SEATTLE — At I Bake Denver, you see and smell marijuana use. But mostly you feel it, deep in the lungs.

Increasingly-stoned people use handheld blow torches to heat hash oil and inhale it.

The owner of I Bake Denver introduces himself as Thurlow Weed and shrugs off questions about whether that's his real name.

"Everybody asks and I always say that's what you'll be getting," he said.

He describes the shop as the nation's first and only head shop that allows cannabis consumption.

It's basically a private club with dues.

He says there are nearly 2,000 members who each pay $7.10 a month plus tax.

They must either have Colorado medical marijuana cards or be 21 or older.

Similar gathering places for marijuana users are now possible after voters in Colorado and Washington legalized recreational pot.

In Washington, users can't legally smoke a joint on the street or in public view.

Many apartments and hotels don't allow pot.

Seattle City Attorney Pete Holmes expects there will be a need for people to use marijuana legally, somewhere.

"We should try to accommodate that, anticipate the demand and accommodate it," Holmes said.

Holmes says Washington's indoor smoking ban and drug-free workplace laws pose a legal hurdle for pot clubs, and changing state law would make it easier for them to open.

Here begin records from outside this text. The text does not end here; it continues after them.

(** * wails-plugin-sqlite: the database lifecycle of [plugin.go]

    A shallow embedding of the plugin's [Init] / [Shutdown] / [GetDB] /
    [SetDB] methods ([src/plugin.go]) together with the parts of the Go
    standard library they call ([path/filepath], [os], [database/sql]),
    and the properties of the lifecycle proved over it.

    Layout:
    - [filepath]  : [Clean], [Join], [Dir] of Go's [path/filepath];
    - [Config], [Sqlite], [World] : the plugin's structs and the outside
      world (environment, file system, driver, log);
    - the [Go] monad: state passing with panics, and the primitives;
    - the plugin's methods, line by line;
    - the properties. *)

From Stdlib Require Import ZArith Lia Bool Ascii.
From stdpp Require Import base option list strings gmap.

Local Open Scope Z_scope.

(** ** Strings as Go uses them *)

Module Str.

(** [strings.Join(elems, sep)] *)
Fixpoint join (sep : string) (elems : list string) : string :=
  match elems with
  | [] => ""
  | [e] => e
  | e :: rest => e +:+ sep +:+ join sep rest
  end.

(** [s == ""] *)
Definition is_empty (s : string) : bool :=
  match s with "" => true | _ => false end.

(** The last two bytes of [s] are [a], [b] (Go: [s[len(s)-2]], [s[len(s)-1]]). *)
Fixpoint ends_with2 (p : ascii -> bool) (b : ascii) (s : string) : bool :=
  match s with
  | String x (String y "") => p x && bool_decide (y = b)
  | String _ s' => ends_with2 p b s'
  | "" => false
  end.

(** [strings.CutPrefix(s, pre)] *)
Fixpoint strip_prefix (pre s : string) : option string :=
  match pre, s with
  | "", _ => Some s
  | String a pre', String b s' =>
      if bool_decide (a = b) then strip_prefix pre' s' else None
  | String _ _, "" => None
  end.

(** [s[len(s)-1]] *)
Fixpoint last (s : string) : option ascii :=
  match s with
  | "" => None
  | String c "" => Some c
  | String _ s' => last s'
  end.



End Str.

(** ** [path/filepath]

    [Clean] is Go's lexical path normaliser.  The Go source walks the bytes
    of the path with a read index and a write buffer; here the same
    procedure is phrased on path elements: the path is cut at separators,
    and each element is either skipped (empty, or [.]), cancels the element
    written before it ([..]), or is written out.  The buffer position
    [dotdot] of the Go source ("where [..] must stop") is the boundary
    between the leading [..] elements already written and the ordinary
    elements after them, so "can backtrack" ([out.w > dotdot]) holds exactly
    when the element written last is an ordinary one. *)

Module filepath.

Section Generic.
(** [os.IsPathSeparator], [filepath.Separator] and [volumeNameLen]
    are what distinguishes the platforms. *)
Variable IsPathSeparator : ascii -> bool.
Variable Separator : ascii.
Variable volumeNameLen : string -> nat.

(** The path cut at every separator: ["a//b/"] gives [a], [], [b], []. *)
Fixpoint elements (path : string) : list string :=
  match path with
  | "" => [""]
  | String c rest =>
      if IsPathSeparator c then "" :: elements rest
      else match elements rest with
           | e :: es => String c e :: es
           | [] => [String c ""]
           end
  end.

(** One turn of the loop of [Clean]: [out] holds the elements written
    so far, the one written last first. *)
Definition clean_step (rooted : bool) (out : list string) (e : string)
  : list string :=
  if bool_decide (e = "") then out            (* empty path element *)
  else if bool_decide (e = ".") then out      (* . element *)
  else if bool_decide (e = "..") then         (* .. element *)
    match out with
    | top :: below =>
        if bool_decide (top = "..")
        then (if rooted then out else ".." :: out)
        else below                            (* can backtrack *)
    | [] => if rooted then out else [".."]
    end
  else e :: out.                              (* real path element *)

Definition rooted (path : string) : bool :=
  match path with
  | String c _ => IsPathSeparator c
  | "" => false
  end.

(** [Clean] on a path without volume name. *)
Definition clean_rel (path : string) : string :=
  let r := rooted path in
  let out := foldl (clean_step r) [] (elements path) in
  let body := Str.join (String Separator "") (reverse out) in
  if r then String Separator body
  else if Str.is_empty body then "." else body.

Fixpoint take_str (n : nat) (s : string) : string :=
  match n, s with
  | S n', String c s' => String c (take_str n' s')
  | _, _ => ""
  end.

Fixpoint drop_str (n : nat) (s : string) : string :=
  match n, s with
  | S n', String _ s' => drop_str n' s'
  | _, _ => s
  end.

(** [filepath.VolumeName] *)
Definition VolumeName (path : string) : string :=
  take_str (volumeNameLen path) path.

(** [filepath.Clean] *)
Definition Clean (path : string) : string :=
  let vol := VolumeName path in
  let rest := drop_str (volumeNameLen path) path in
  if Str.is_empty rest then path +:+ "."
  else vol +:+ clean_rel rest.

(** The path up to and including its last separator
    ([path[:i+1]] in [Dir]). *)
Fixpoint upto_last_sep (path : string) : string :=
  match path with
  | "" => ""
  | String c rest =>
      let r := upto_last_sep rest in
      if Str.is_empty r
      then (if IsPathSeparator c then String c "" else "")
      else String c r
  end.

(** [filepath.Dir] *)
Definition Dir (path : string) : string :=
  let vol := VolumeName path in
  let rest := drop_str (volumeNameLen path) path in
  let dir := Clean (upto_last_sep rest) in
  if bool_decide (dir = ".") && (2 <? String.length vol)%nat then vol
  else vol +:+ dir.

(** [filepath.Join] as the Unix and Plan 9 ports define it: the
    elements from the first non-empty one on, joined and cleaned. *)
Fixpoint Join (elem : list string) : string :=
  match elem with
  | [] => ""
  | e :: rest =>
      if Str.is_empty e then Join rest
      else Clean (Str.join (String Separator "") elem)
  end.

(** An element with no separator in it. *)
Fixpoint sep_free (e : string) : bool :=
  match e with
  | "" => true
  | String c rest => negb (IsPathSeparator c) && sep_free rest
  end.

(** An ordinary path element: a name that is neither empty, nor [.], nor
    [..], and holds no separator. *)
Definition plain (e : string) : bool :=
  negb (bool_decide (e = "")) && negb (bool_decide (e = "."))
  && negb (bool_decide (e = "..")) && sep_free e.

End Generic.

(** *** Unix (linux, darwin) *)
Module unix.
Definition Separator : ascii := "/"%char.
Definition IsPathSeparator (c : ascii) : bool := bool_decide (c = "/"%char).
Definition volumeNameLen (_ : string) : nat := 0%nat.
Definition Clean := Clean IsPathSeparator Separator volumeNameLen.
Definition Join := Join IsPathSeparator Separator volumeNameLen.
Definition Dir := Dir IsPathSeparator Separator volumeNameLen.
(** [IsAbs]: [strings.HasPrefix(path, "/")] *)
Definition IsAbs (path : string) : bool := rooted IsPathSeparator path.
Definition plain := plain IsPathSeparator.
(** The absolute path with the given elements: [/a/b/c]. *)
Definition absolute (elems : list string) : string :=
  String Separator (Str.join (String Separator "") elems).
End unix.

(** *** Windows, for paths on a drive

    Only drive letters ([C:]) are recognised as volume names here; UNC
    volumes ([\\host\share]) are read as rooted paths.  The properties
    below that concern Windows hold for any [Join], this one serves to
    run them. *)
Module windows.
Definition Separator : ascii := "\"%char.
Definition IsPathSeparator (c : ascii) : bool :=
  bool_decide (c = "\"%char) || bool_decide (c = "/"%char).
Definition is_letter (c : ascii) : bool :=
  let n := N_of_ascii c in
  ((97 <=? n) && (n <=? 122) || (65 <=? n) && (n <=? 90))%N.
Definition volumeNameLen (path : string) : nat :=
  match path with
  | String c (String ":" _) => if is_letter c then 2%nat else 0%nat
  | _ => 0%nat
  end.
Definition Clean := Clean IsPathSeparator Separator volumeNameLen.
Definition Dir := Dir IsPathSeparator Separator volumeNameLen.
(** [joinNonEmpty]: a first element that is a bare drive letter is
    glued to what follows, without a separator. *)
Fixpoint skip_empty (elem : list string) : list string :=
  match elem with
  | e :: rest => if Str.is_empty e then skip_empty rest else elem
  | [] => []
  end.
Definition joinNonEmpty (elem : list string) : string :=
  match elem with
  | String c (String ":" "") as e0 :: rest =>
      Clean (e0 +:+ Str.join (String Separator "") (skip_empty rest))
  | _ => Clean (Str.join (String Separator "") elem)
  end.
Definition Join (elem : list string) : string :=
  match skip_empty elem with
  | [] => ""
  | elem' => joinNonEmpty elem'
  end.
Definition IsAbs (path : string) : bool :=
  match volumeNameLen path with
  | O => false
  | l => rooted IsPathSeparator (drop_str l path)
  end.
End windows.

End filepath.

(** ** Values of the Go program *)

(** Go's [error] values, as far as the plugin makes or passes them on. *)
Inductive error : Type :=
| errors_New (text : string)                 (* errors.New(text) *)
| fmt_Errorf (format : string) (err : error) (* fmt.Errorf(format, err), format ending in %w *)
| PathError (Op Path Err : string)           (* &fs.PathError{Op, Path, Err} *)
| foreign_error (text : string).             (* an error of the OS or of the driver *)

(** A [*sql.DB] other than [nil]: which connection pool it is, and the
    data source name it was opened with. *)
Record sql_DB : Type := { db_id : nat; db_dsn : string }.

(** A [*application.App] other than [nil]. *)
Record App : Type := { app_id : nat }.

(** An argument of [Logger.Info]. *)
Inductive any : Type :=
| any_string (s : string)
| any_int (n : Z).

#[global] Instance error_eq_dec : EqDecision error.
Proof. solve_decision. Defined.
#[global] Instance sql_DB_eq_dec : EqDecision sql_DB.
Proof. solve_decision. Defined.
#[global] Instance App_eq_dec : EqDecision App.
Proof. solve_decision. Defined.
#[global] Instance any_eq_dec : EqDecision any.
Proof. solve_decision. Defined.

(** [type Config struct].  Pointers are [option]s, [None] being [nil].
    The two [int] fields are only compared with zero and passed on, never
    computed with, so they are integers without a wrap-around. *)
Record Config : Type := {
  DbName : string;
  InMemory : bool;
  MacDir : string;
  WindowsDir : string;
  LinuxDir : string;
  DeleteOnShutdown : bool;
  DeleteDir : bool;
  CacheShared : bool;
  MaxOpenConnections : Z;
  MaxIdleConnections : Z;
  DB : option sql_DB;
  savedPath : string;
}.

(** [type Sqlite struct].  [config] stands for the struct the pointer of
    [NewPlugin] points to. *)
Record Sqlite : Type := {
  config : Config;
  app : option App;
}.

(** [NewPlugin] *)
Definition NewPlugin (c : Config) : Sqlite := {| config := c; app := None |}.

Definition set_DB (db : option sql_DB) (c : Config) : Config :=
  {| DbName := DbName c; InMemory := InMemory c; MacDir := MacDir c;
     WindowsDir := WindowsDir c; LinuxDir := LinuxDir c;
     DeleteOnShutdown := DeleteOnShutdown c; DeleteDir := DeleteDir c;
     CacheShared := CacheShared c;
     MaxOpenConnections := MaxOpenConnections c;
     MaxIdleConnections := MaxIdleConnections c;
     DB := db; savedPath := savedPath c |}.

Definition set_savedPath (path : string) (c : Config) : Config :=
  {| DbName := DbName c; InMemory := InMemory c; MacDir := MacDir c;
     WindowsDir := WindowsDir c; LinuxDir := LinuxDir c;
     DeleteOnShutdown := DeleteOnShutdown c; DeleteDir := DeleteDir c;
     CacheShared := CacheShared c;
     MaxOpenConnections := MaxOpenConnections c;
     MaxIdleConnections := MaxIdleConnections c;
     DB := DB c; savedPath := path |}.

(** ** The world outside the plugin *)

(** What is fixed when the program is built: [runtime.GOOS] and the
    [path/filepath] of that platform. *)
Record Platform : Type := {
  GOOS : string;
  IsPathSeparator : ascii -> bool;
  filepath_Clean : string -> string;
  filepath_Join : list string -> string;
  filepath_Dir : string -> string;
  filepath_IsAbs : string -> bool;
}.

Definition linux : Platform :=
  {| GOOS := "linux";
     IsPathSeparator := filepath.unix.IsPathSeparator;
     filepath_Clean := filepath.unix.Clean;
     filepath_Join := filepath.unix.Join;
     filepath_Dir := filepath.unix.Dir;
     filepath_IsAbs := filepath.unix.IsAbs |}.

Definition darwin : Platform :=
  {| GOOS := "darwin";
     IsPathSeparator := filepath.unix.IsPathSeparator;
     filepath_Clean := filepath.unix.Clean;
     filepath_Join := filepath.unix.Join;
     filepath_Dir := filepath.unix.Dir;
     filepath_IsAbs := filepath.unix.IsAbs |}.

Definition windows : Platform :=
  {| GOOS := "windows";
     IsPathSeparator := filepath.windows.IsPathSeparator;
     filepath_Clean := filepath.windows.Clean;
     filepath_Join := filepath.windows.Join;
     filepath_Dir := filepath.windows.Dir;
     filepath_IsAbs := filepath.windows.IsAbs |}.

Definition freebsd : Platform :=
  {| GOOS := "freebsd";
     IsPathSeparator := filepath.unix.IsPathSeparator;
     filepath_Clean := filepath.unix.Clean;
     filepath_Join := filepath.unix.Join;
     filepath_Dir := filepath.unix.Dir;
     filepath_IsAbs := filepath.unix.IsAbs |}.

(** What the plugin does to the world, in the order it does it. *)
Inductive Event : Type :=
| EvMkdirAll (path : string) (perm : N)
| EvOpen (driverName dataSourceName : string)
| EvSetMaxIdleConns (db : sql_DB) (n : Z)
| EvSetMaxOpenConns (db : sql_DB) (n : Z)
| EvPing (db : sql_DB)
| EvRemoveAll (path : string)
| EvLogInfo (msg : string) (args : list any).

#[global] Instance Event_eq_dec : EqDecision Event.
Proof. solve_decision. Defined.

Holmes says following the model of cigar shops or hookah bars, they're possible under existing law.

"But I would caution any entrepreneurs, any pioneers, to make sure they have good legal counsel," Holmes said.

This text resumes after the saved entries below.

(** C6. In the branch of the switch for a configmap that is not wanted and
    exists, a delete of the current configmap is the one store call that is
    issued; when the delete succeeds or answers NotFound the function
    returns (false, nil, nil), the same in both cases. *)
Theorem delete_NotFound_is_success (r : reconciler S)
    (desired : option corev1.ConfigMap) (current : corev1.ConfigMap)
    (st : State S) (err : option error) (s1 : S) :
  Delete (r_client r) KConfigMap current (store st) = (err, s1) ->
  let res := ensureTrustedCAConfigMap_switch r false desired true (Some current) st in
  List.filter is_store_call (events res) = [EDelete KConfigMap current err]
  /\ final res = with_store s1 st
  /\ ((forall e, err = Some e -> IsNotFound e = true) ->
      value res = Some (false, None, None)).
Proof.
  intros HD. unfold_program. cbn. rewrite HD. cbn.
  destruct err as [e|]; cbn.
  - destruct (IsNotFound e) eqn:Hnf; cbn; repeat split; auto.
    intros H. specialize (H e eq_refl). congruence.
  - auto.
Qed.

(** C1, as the code has it.  When the object is wanted and the fetch
    answers NotFound, each of the three functions issues one create of the
    desired object.  When the create fails, with AlreadyExists or any other
    error, the function issues no further call (it does not fetch again)
    and returns the error, behind a message for the configmap and the
    subscription and as it is for the ingresscontroller.  When the create
    succeeds, the configmap and the subscription are fetched again and the
    outcome of that fetch is returned, and ensureDefaultIngressController
    returns nil. *)
Theorem create_failure_is_returned :
  (forall (r : reconciler S) st e0 s1 d err s2,
     Get (r_client r) KConfigMap TrustedCAConfigMapName (store st) = (inr e0, s1) ->
     IsNotFound e0 = true ->
     desiredTrustedCAConfigMap = (true, Some d, None) ->
     Create (r_client r) KConfigMap d s1 = (err, s2) ->
     ensureTrustedCAConfigMap r st =
     match err with
     | Some e =>
         {| value := Some (false, None, Some (fmt.Errorf_v "failed to create configmap: " e));
            final := with_store s2 st;
            events := [EGet KConfigMap TrustedCAConfigMapName (Some e0);
                       ECreate KConfigMap d (Some e)] |}
     | None =>
         let res := currentTrustedCAConfigMap r (with_store s2 st) in
         {| value := value res; final := final res;
            events := [EGet KConfigMap TrustedCAConfigMapName (Some e0);
                       ECreate KConfigMap d None; ELog "created configmap"] ++ events res |}
     end)
  /\ (forall (r : reconciler S) st e0 s1 d err s2,
        Get (r_client r) KSubscription ServiceMeshSubscriptionName (store st) = (inr e0, s1) ->
        IsNotFound e0 = true ->
        desiredSubscription ServiceMeshSubscriptionName = (Some d, None) ->
        Create (r_client r) KSubscription d s1 = (err, s2) ->
        ensureServiceMeshOperatorSubscription r st =
        match err with
        | Some e =>
            {| value := Some (false, None, Some (report_subscription (ECreate KSubscription d err) e));
               final := with_store s2 st;
               events := [EGet KSubscription ServiceMeshSubscriptionName (Some e0);
                          ECreate KSubscription d (Some e)] |}
        | None =>
            let res := currentSubscription r ServiceMeshSubscriptionName (with_store s2 st) in
            {| value := value res; final := final res;
               events := [EGet KSubscription ServiceMeshSubscriptionName (Some e0);
                          ECreate KSubscription d None; ELog "created subscription"]
                         ++ events res |}
        end)
  /\ (forall (o : Operator S) infraConfig ingressConfig st e0 s1 err s2,
        let name := {| types.Namespace := namespace o;
                       types.Name := DefaultIngressControllerName |} in
        let ic := defaultIngressController name infraConfig ingressConfig in
        Get (o_client o) KIngressController name (store st) = (inr e0, s1) ->
        IsNotFound e0 = true ->
        Create (o_client o) KIngressController ic s1 = (err, s2) ->
        ensureDefaultIngressController o infraConfig ingressConfig st =
        {| value := Some err;
           final := with_store s2 st;
           events := [EGet KIngressController name (Some e0); ECreate KIngressController ic err]
                     ++ match err with
                        | Some _ => []
                        | None => [ELog "created default ingresscontroller"]
                        end |}).
Proof.
  split; [|split].
  - intros r st e0 s1 d err s2 HG Hnf Hd HC.
    unfold_program. cbn in *. injection Hd as <-.
    rewrite HG. cbn. rewrite Hnf. cbn. rewrite HC. cbn.
    destruct err as [e|]; cbn; [reflexivity|].
    destruct (Get (r_client r) KConfigMap TrustedCAConfigMapName s2) as [[cm|e1] s3]; cbn;
      [reflexivity|]. destruct (IsNotFound e1); reflexivity.
  - intros r st e0 s1 d err s2 HG Hnf Hd HC.
    unfold_program. cbn in *. injection Hd as <-.
    rewrite HG. cbn. rewrite Hnf. cbn. rewrite HC. cbn.
    destruct err as [e|]; cbn; [reflexivity|].
    destruct (Get (r_client r) KSubscription ServiceMeshSubscriptionName s2) as [[cm|e1] s3]; cbn;
      [reflexivity|]. destruct (IsNotFound e1); reflexivity.
  - intros o infraConfig ingressConfig st e0 s1 err s2 name ic HG Hnf HC.
    unfold_program. cbn. fold name. rewrite HG. cbn. rewrite Hnf. cbn.
    fold name. fold ic. rewrite HC. destruct err; reflexivity.
Qed.

(** The failing call is the last event of the trace. *)
Ltac last_event :=
  first [ exists []; reflexivity
        | eexists [_]; reflexivity
        | eexists [_; _]; reflexivity
        | eexists [_; _; _]; reflexivity
        | eexists [_; _; _; _]; reflexivity ].

(** Each event of a finite trace in turn. *)
Ltac each_event H :=
  cbn in H;
  repeat match type of H with
         | _ \/ _ => destruct H as [H|H]
         end;
  try contradiction; subst.

(** C7, as the code has it.  An error of a store call, other than NotFound
    on a fetch or a delete (and, for the update of the configmap, other than
    AlreadyExists), ends the invocation: the failed call is the last event,
    so nothing is attempted again, and the function returns an error made
    from it.  The error is returned as it is by the fetches of the configmap
    and by ensureDefaultIngressController; the create, update and delete of
    the configmap return a new error whose message is a prefix and the
    message of the store's error; the subscription functions wrap the
    store's error behind a prefix. *)
Theorem store_errors_are_returned_once :
  (forall (r : reconciler S) wantCM desired haveCM current st call e,
     let res := ensureTrustedCAConfigMap_switch r wantCM desired haveCM current st in
     In call (events res) -> failed call = Some e -> absence call e = false ->
     (verb call = VUpdate -> IsAlreadyExists e = false) ->
     (exists pre, events res = (pre ++ [call])%list)
     /\ error_of (value res) = Some (report_configmap call e))
  /\ (forall (r : reconciler S) st call e,
        let res := ensureTrustedCAConfigMap r st in
        In call (events res) -> failed call = Some e -> absence call e = false ->
        (verb call = VUpdate -> IsAlreadyExists e = false) ->
        (exists pre, events res = (pre ++ [call])%list)
        /\ error_of (value res) = Some (report_configmap call e))
  /\ (forall (r : reconciler S) st call e,
        let res := ensureServiceMeshOperatorSubscription r st in
        In call (events res) -> failed call = Some e -> absence call e = false ->
        (exists pre, events res = (pre ++ [call])%list)
        /\ error_of (value res) = Some (report_subscription call e))
  /\ (forall (o : Operator S) infraConfig ingressConfig st call e,
        let res := ensureDefaultIngressController o infraConfig ingressConfig st in
        In call (events res) -> failed call = Some e -> absence call e = false ->
        (exists pre, events res = (pre ++ [call])%list)
        /\ value res = Some (Some e)).
Proof.
  split; [|split; [|split]].
  all: intros until e; intros res; subst res.
  all: run.
  all: intros Hin; each_event Hin; cbn in *; intros; simplify_eq; try congruence.
  all: try solve [split; [last_event | reflexivity]].
  all: exfalso.
  all: repeat match goal with
              | H : VUpdate = VUpdate -> _ |- _ => specialize (H eq_refl)
              | H : negb _ = true |- _ => apply negb_true_iff in H
              | H : negb _ = false |- _ => apply negb_false_iff in H
              end.
  all: congruence.
Qed.

Lemma entry_labelled (cm : corev1.ConfigMap) :
  metav1.entry (metav1.Labels (corev1.ObjectMeta cm)) injectTrustedCABundle = Some "true" ->
  labelled cm = true.
Proof.
  unfold labelled, metav1.entry, metav1.index.
  destruct (metav1.Labels (corev1.ObjectMeta cm)) as [g|]; [|discriminate].
  intros ->. reflexivity.
Qed.

(** C3. When subscriptionChanged reports a change, the subscription it
    returns, which is the one updateSubscription passes to Update, has the
    metadata (resourceVersion, labels and annotations included) and the
    status of the current subscription and the spec of the expected one.
    When the label is not set on the current configmap, the configmap that
    updateTrustedCAConfigMap passes to Update has the label set to true, and
    every other label and every other field as in the current configmap. *)
Theorem update_changes_owned_fields_only :
  (forall current expected,
     fst (subscriptionChanged current expected) = true ->
     exists updated,
       snd (subscriptionChanged current expected) = Some updated
       /\ operatorsv1alpha1.ObjectMeta updated = operatorsv1alpha1.ObjectMeta current
       /\ operatorsv1alpha1.Status updated = operatorsv1alpha1.Status current
       /\ operatorsv1alpha1.Spec updated = operatorsv1alpha1.Spec expected)
  /\ (forall (r : reconciler S) current expected st,
        fst (subscriptionChanged current expected) = true ->
        exists updated err,
          snd (subscriptionChanged current expected) = Some updated
          /\ List.filter is_store_call
               (events (updateSubscription r (Some current) (Some expected) st))
             = [EUpdate KSubscription updated err])
  /\ (forall (r : reconciler S) current desired st,
        labelled current = false ->
        exists updated err,
          List.filter is_store_call
            (events (updateTrustedCAConfigMap r (Some current) desired st))
          = [EUpdate KConfigMap updated err]
          /\ metav1.entry (metav1.Labels (corev1.ObjectMeta updated)) injectTrustedCABundle
             = Some "true"
          /\ (forall key, key <> injectTrustedCABundle ->
                metav1.entry (metav1.Labels (corev1.ObjectMeta updated)) key
                = metav1.entry (metav1.Labels (corev1.ObjectMeta current)) key)
          /\ metav1.with_Labels (metav1.Labels (corev1.ObjectMeta current))
                                (corev1.ObjectMeta updated)
             = corev1.ObjectMeta current
          /\ corev1.Immutable updated = corev1.Immutable current
          /\ corev1.Data updated = corev1.Data current
          /\ corev1.BinaryData updated = corev1.BinaryData current).
Proof.
  split; [|split].
  - intros current expected. unfold subscriptionChanged.
    destruct (cmp.EqualSpec _ _); cbn; [discriminate|].
    intros _. eexists. repeat split.
  - intros r current expected st. unfold_program. cbn.
    destruct (cmp.EqualSpec _ _); cbn; [discriminate|].
    intros _.
    destruct (Update (r_client r) KSubscription _ (store st)) as [[e|] s1]; cbn;
      do 2 eexists; split; reflexivity.
  - intros r current desired st Hl. unfold labelled in Hl.
    unfold_program. cbn. rewrite Hl.
    destruct (Update (r_client r) KConfigMap _ (store st)) as [[e|] s1] eqn:HU; cbn.
    1: destruct (IsAlreadyExists e); cbn.
    all: do 2 eexists; split; [reflexivity|].
    all: unfold DeepCopy, set_label; destruct current as [[n ns uid rv gen lbl ann fin] imm data bin];
      cbn; destruct lbl as [g|]; cbn.
    all: repeat split; try apply lookup_insert_eq.
    all: intros key Hne; rewrite lookup_insert_ne by congruence; try reflexivity.
    all: apply lookup_empty.
Qed.

Lemma EqualMap_refl (m : metav1.stringMap) : cmp.EqualMap m m = true.
Proof.
  unfold cmp.EqualMap. destruct (cmp.emptyMap m && cmp.emptyMap m) eqn:E; [reflexivity|].
  destruct m as [g|]; [apply bool_decide_eq_true; reflexivity | discriminate].
Qed.

Lemma EqualSlice_refl {A} `{EqDecision A} (l : option (list A)) : cmp.EqualSlice l l = true.
Proof.
  unfold cmp.EqualSlice. destruct (cmp.emptySlice l && cmp.emptySlice l) eqn:E; [reflexivity|].
  destruct l as [l|]; [apply bool_decide_eq_true; reflexivity | discriminate].
Qed.

Lemma EqualSpec_refl (sp : option operatorsv1alpha1.SubscriptionSpec) : cmp.EqualSpec sp sp = true.
Proof.
  destruct sp as [[a b c d e f cfg]|]; cbn; [|reflexivity].
  rewrite !String.eqb_refl. cbn.
  destruct cfg as [[ns env]|]; cbn; [|reflexivity].
  rewrite EqualMap_refl, EqualSlice_refl. reflexivity.
Qed.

The director of the Washington State Liquor Control Board, which is implementing a legal marijuana system, is not eager to jump into regulating pot clubs.

"Let's see what happens with the system the voters have approved before we go any further," said Rick Garza.

The liquor board recently banned marijuana use in places with liquor licenses, after one bar in Olympia allowed people to smoke weed in an upstairs room.

Events like a 420 celebration in Seattle last year, which had both pot smoking and beer sales, are unlikely to be allowed in the future.

Back at I Bake Denver, "Thurlow Weed" is quick to point out there's no alcohol.

He will not explain his legal strategy for staying open when other cannabis clubs in Colorado have been shut down, often with local ordinances.

He will say I Bake Denver is deliberately not within the city limits.

"Six blocks down the road in Denver they might want to give us a fight for what we're doing," he said.

A similar fight could be coming to Washington, as pressure grows for legal places to use a now-legal drug.